▸ Problem:
Your task is to repeat the entries exactly from their first line through the line with "unfold forward_records in", and to stop there.

────────────────

(** The synthesised address records of the first family are valid. *)
Lemma auto_records_a suffix fs r :
  Forall addr_ok fs -> r ∈ auto_records_from_forwards suffix fs -> rec_kind r = RkA -> record_validate r = Ok tt.
Proof.
  intros Hok Hr Hk. apply list_elem_of_bind in Hr as (f & Hr & Hf). pose proof (proj1 (Forall_forall _ _) Hok f Hf) as Ha. unfold addr_ok in Ha.
  unfold forward_records in Hr. apply elem_of_app in Hr as [Hr|Hr].
  - destruct (fds_addr f) as [[a|a]|]; [| |by apply list_elem_of_In in Hr].
    + apply list_elem_of_omap in Hr as (name & _ & E). destruct (name_under _ _); [|done]. injection E as <-. unfold record_validate. cbn. by rewrite parse_v4_printed.
    + apply list_elem_of_omap in Hr as (name & _ & E). destruct (name_under _ _); [|done]. injection E as <-. done.
  - destruct (fds_srv f); [|by apply list_elem_of_In in Hr]. apply list_elem_of_singleton in Hr as ->. done.
Qed.

Section AutoRecords.
Context (name_from_utf8 : string -> option string).

(** With automatic records, a name a forward declares inside the zone is
    answered with the address of the forward's listener whenever the record's
    policy passes, whatever other validated records the zone has and however the
    client writes the case and the final dot of the name. *)
Theorem auto_record_answered suffix own fs f name a (h : SplitHorizonHandler) src qname :
  Forall (fun r => record_validate r = Ok tt) own -> Forall addr_ok fs ->
  f ∈ fs -> fds_addr f = Some (V4 a) -> name ∈ fds_dns_names f -> ws_free name = true ->
  name_under (normalize_name suffix) (normalize_name name) = true ->
  sh_zones h = [mkManagedZone suffix (own ++ auto_records_from_forwards suffix fs)] ->
  policy_passes (sh_health h) (auto_address f name a) = true ->
  normalize_name qname = normalize_name name ->
  exists answers, handle_request name_from_utf8 h (mkDnsRequest true (Some (qname, 1)) src) = (SendAnswers answers true, false) /\
    mkProtoRecord qname (wrap 32 (as_secs (fds_ttl f))) (RdA a) ∈ answers.
Proof.
  intros Hown Hok Hf Ha Hname Hfree Hunder Hz Hpol Hq. set (z := mkManagedZone suffix (own ++ auto_records_from_forwards suffix fs)) in *.
  assert (matching_zone h qname = Some z) as Em. { unfold matching_zone. rewrite Hz. cbn. unfold contains_name. cbn. by rewrite Hq, Hunder. }
  assert (auto_address f name a ∈ selected h z qname RkA) as Hin.
  { apply elem_of_selected. split; [apply elem_of_app; right; by apply auto_address_in|]. split; [done|]. split; [|done].
    cbn [rec_name auto_address with_policy record_a]. rewrite Hq. by apply normalize_twice. }
  assert (forall r, r ∈ selected h z qname RkA -> exists x, build_answer name_from_utf8 qname r = Ok x) as Hall.
  { intros r Hr. apply elem_of_selected in Hr as (Hr & Hk & _). assert (record_validate r = Ok tt) as Hv.
    { apply elem_of_app in Hr as [Hr|Hr]; [by apply (proj1 (Forall_forall _ _) Hown)|by eapply auto_records_a]. }
    destruct (valid_answer name_from_utf8 qname r Hv) as [Hb|(p & w & q & t & Hs & _)]; [done|]. unfold srv_parts in Hs. by rewrite Hk in Hs. }
  unfold handle_request. cbn [rq_is_query rq_query negb]. rewrite Em. change (kind_of_qtype 1) with (Some RkA). cbn iota. fold (selected h z qname RkA).
  destruct (build_answers name_from_utf8 qname (selected h z qname RkA)) as [out|e] eqn:Eb.
  - exists out. split; [destruct (selected h z qname RkA) eqn:Es; [by apply not_elem_of_nil in Hin|by rewrite Eb]|].
    apply build_answers_ok in Eb. apply list_elem_of_lookup_1 in Hin as [i Hi]. destruct (Forall2_lookup_l _ _ _ _ _ Eb Hi) as (x & Hx & Hb).
    apply list_elem_of_lookup_2 in Hx. unfold build_answer in Hb. cbn [rec_kind auto_address with_policy record_a rec_value] in Hb.
    rewrite parse_v4_printed in Hb by (pose proof (proj1 (Forall_forall _ _) Hok f Hf) as H0; unfold addr_ok in H0; by rewrite Ha in H0). by injection Hb as <-.
  - apply build_answers_err in Eb as (r & Hr & e' & He). destruct (Hall r Hr) as [x Hx]. congruence.
Qed.
End AutoRecords.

────────────────

▸ Response:
(** The synthesised address records of the first family are valid. *)
Lemma auto_records_a suffix fs r :
  Forall addr_ok fs -> r ∈ auto_records_from_forwards suffix fs -> rec_kind r = RkA -> record_validate r = Ok tt.
Proof.
  intros Hok Hr Hk. apply list_elem_of_bind in Hr as (f & Hr & Hf). pose proof (proj1 (Forall_forall _ _) Hok f Hf) as Ha. unfold addr_ok in Ha.
  unfold forward_records in Hr. apply elem_of_app in Hr as [Hr|Hr].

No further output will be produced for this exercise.